- **Work to be completed**:
Each entry below is to be copied verbatim.

- **Material provided**:
Record repr (c : LRUCache) (l : list (Z * Z)) : Prop := {
  repr_ps : exists ps, listed c ps /\ hashed (hashTable c) ps /\ ps.*2 = l /\
                       dom (heap c) = list_to_set ps.*1;
  repr_keys : NoDup l.*1;
  repr_key_ok : Forall key_ok l.*1;
  repr_size : size c = Z.of_nat (length l);
}.

(** ** Lemmas: the recency list *)

(** what the list operations leave alone *)
Definition same_rest (c c' : LRUCache) : Prop :=
  capacity c' = capacity c /\ size c' = size c /\ hashTable c' = hashTable c /\
  dom (heap c') = dom (heap c).

Ltac step := erewrite cmd_bind_eq;
  [|first [apply load_ok; simpl; eassumption | eapply update_ok; simpl; eassumption | reflexivity]];
  cbv beta.

Lemma removeNode_eq c x n :
  heap c !! x = Some n ->
  (forall q, prev n = Some q -> q <> x /\ is_Some (heap c !! q)) ->
  (forall q, next n = Some q -> is_Some (heap c !! q)) ->
  removeNode (Some x) c = Done (tt, mkLRUCache (capacity c) (size c) (hashTable c)
    (match prev n with Some _ => head c | None => next n end)
    (match next n with Some _ => tail c | None => prev n end)
    (unlink (prev n) (next n) (heap c))).
Proof.
  intros Hn Hp Hx. unfold removeNode, unlink. step.
  destruct (prev n) as [q|] eqn:Ep; simpl.
  - destruct (Hp q eq_refl) as [Hne [nq Hq]]. step.
    assert (alter (set_next (next n)) q (heap c) !! x = Some n) as Hn'
      by (by rewrite lookup_alter_ne).
    step. rewrite Ep. destruct (next n) as [r|]; [|done].
    destruct (Hx r eq_refl) as [nr Hr].
    assert (is_Some (alter (set_next (Some r)) q (heap c) !! r)) as [nr' Hr']
      by (by apply lookup_alter_is_Some).
    by erewrite update_ok.
  - step. step. rewrite Ep. destruct (next n) as [r|]; [|done].
    destruct (Hx r eq_refl) as [nr Hr]. by erewrite update_ok.
Qed.

Lemma removeNode_ok c ps1 x ps2 : listed c (ps1 ++ x :: ps2) ->
  exists c', removeNode (Some x.1) c = Done (tt, c') /\ listed c' (ps1 ++ ps2) /\
    heap c' !! x.1 = heap c !! x.1 /\ same_rest c c'.
Proof.
  intros (Hhd & Htl & Hdll & Hnd).
  pose proof (dll_unlink _ _ _ _ Hdll Hnd) as [Hun Hx].
  destruct (dll_lookup _ _ _ _ _ _ Hdll) as (n & Hn & _ & Hp & Hnx). simpl in Hp, Hnx.
  rewrite fmap_app, fmap_cons in Hnd. pose proof Hnd as (Hn1 & Hd & [Hx2 Hn2]%NoDup_cons)%NoDup_app.
  eexists. split; [apply removeNode_eq; [exact Hn|..]|].
  - intros q Hq. rewrite Hp in Hq. apply lastp_elem in Hq as Hq'. split; [set_solver|].
    apply list_elem_of_fmap in Hq' as (y & -> & Hy).
    destruct (dll_elem _ _ _ _ y Hdll) as (v & Hv & _); [set_solver|eauto].
  - intros q Hq. rewrite Hnx in Hq. apply firstp_elem in Hq as Hq'.
    apply list_elem_of_fmap in Hq' as (y & -> & Hy).
    destruct (dll_elem _ _ _ _ y Hdll) as (v & Hv & _); [set_solver|eauto].
  - rewrite Hp, Hnx. split; [|split; [done|by unfold same_rest; simpl; rewrite dom_unlink]].
    split_and!; simpl; [| |done|].
    + destruct ps1 as [|y ps1]; [done|]. rewrite lastp_cons, Hhd. simpl.
      destruct ps1 as [|z ps1 _] using rev_ind; [done|]. by rewrite lastp_snoc.
    + rewrite Htl, !lastp_app, lastp_cons. destruct ps2; [done|]. by rewrite !lastp_cons.
    + rewrite fmap_app. apply NoDup_app. split_and!; [done| |done].
      intros y Hy%Hd. set_solver.
Qed.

- **Answer to the exercise**:
Record repr (c : LRUCache) (l : list (Z * Z)) : Prop := {
  repr_ps : exists ps, listed c ps /\ hashed (hashTable c) ps /\ ps.*2 = l /\
                       dom (heap c) = list_to_set ps.*1;
  repr_keys : NoDup l.*1;
  repr_key_ok : Forall key_ok l.*1;
  repr_size : size c = Z.of_nat (length l);
}.

(** ** Lemmas: the recency list *)

(** what the list operations leave alone *)
Definition same_rest (c c' : LRUCache) : Prop :=
  capacity c' = capacity c /\ size c' = size c /\ hashTable c' = hashTable c /\
  dom (heap c') = dom (heap c).

Ltac step := erewrite cmd_bind_eq;
  [|first [apply load_ok; simpl; eassumption | eapply update_ok; simpl; eassumption | reflexivity]];
  cbv beta.

Lemma removeNode_eq c x n :
  heap c !! x = Some n ->
  (forall q, prev n = Some q -> q <> x /\ is_Some (heap c !! q)) ->
  (forall q, next n = Some q -> is_Some (heap c !! q)) ->
  removeNode (Some x) c = Done (tt, mkLRUCache (capacity c) (size c) (hashTable c)
    (match prev n with Some _ => head c | None => next n end)
    (match next n with Some _ => tail c | None => prev n end)
    (unlink (prev n) (next n) (heap c))).
Proof.
  intros Hn Hp Hx. unfold removeNode, unlink. step.
  destruct (prev n) as [q|] eqn:Ep; simpl.
  - destruct (Hp q eq_refl) as [Hne [nq Hq]]. step.
    assert (alter (set_next (next n)) q (heap c) !! x = Some n) as Hn'
      by (by rewrite lookup_alter_ne).
    step. rewrite Ep. destruct (next n) as [r|]; [|done].
    destruct (Hx r eq_refl) as [nr Hr].
    assert (is_Some (alter (set_next (Some r)) q (heap c) !! r)) as [nr' Hr']
      by (by apply lookup_alter_is_Some).
    by erewrite update_ok.
  - step. step. rewrite Ep. destruct (next n) as [r|]; [|done].
    destruct (Hx r eq_refl) as [nr Hr]. by erewrite update_ok.
Qed.

Lemma removeNode_ok c ps1 x ps2 : listed c (ps1 ++ x :: ps2) ->
  exists c', removeNode (Some x.1) c = Done (tt, c') /\ listed c' (ps1 ++ ps2) /\
    heap c' !! x.1 = heap c !! x.1 /\ same_rest c c'.
Proof.
  intros (Hhd & Htl & Hdll & Hnd).
  pose proof (dll_unlink _ _ _ _ Hdll Hnd) as [Hun Hx].
  destruct (dll_lookup _ _ _ _ _ _ Hdll) as (n & Hn & _ & Hp & Hnx). simpl in Hp, Hnx.
  rewrite fmap_app, fmap_cons in Hnd. pose proof Hnd as (Hn1 & Hd & [Hx2 Hn2]%NoDup_cons)%NoDup_app.
  eexists. split; [apply removeNode_eq; [exact Hn|..]|].
  - intros q Hq. rewrite Hp in Hq. apply lastp_elem in Hq as Hq'. split; [set_solver|].
    apply list_elem_of_fmap in Hq' as (y & -> & Hy).
    destruct (dll_elem _ _ _ _ y Hdll) as (v & Hv & _); [set_solver|eauto].
  - intros q Hq. rewrite Hnx in Hq. apply firstp_elem in Hq as Hq'.
    apply list_elem_of_fmap in Hq' as (y & -> & Hy).
    destruct (dll_elem _ _ _ _ y Hdll) as (v & Hv & _); [set_solver|eauto].
  - rewrite Hp, Hnx. split; [|split; [done|by unfold same_rest; simpl; rewrite dom_unlink]].
    split_and!; simpl; [| |done|].
    + destruct ps1 as [|y ps1]; [done|]. rewrite lastp_cons, Hhd. simpl.
      destruct ps1 as [|z ps1 _] using rev_ind; [done|]. by rewrite lastp_snoc.
    + rewrite Htl, !lastp_app, lastp_cons. destruct ps2; [done|]. by rewrite !lastp_cons.
    + rewrite fmap_app. apply NoDup_app. split_and!; [done| |done].
      intros y Hy%Hd. set_solver.
Qed.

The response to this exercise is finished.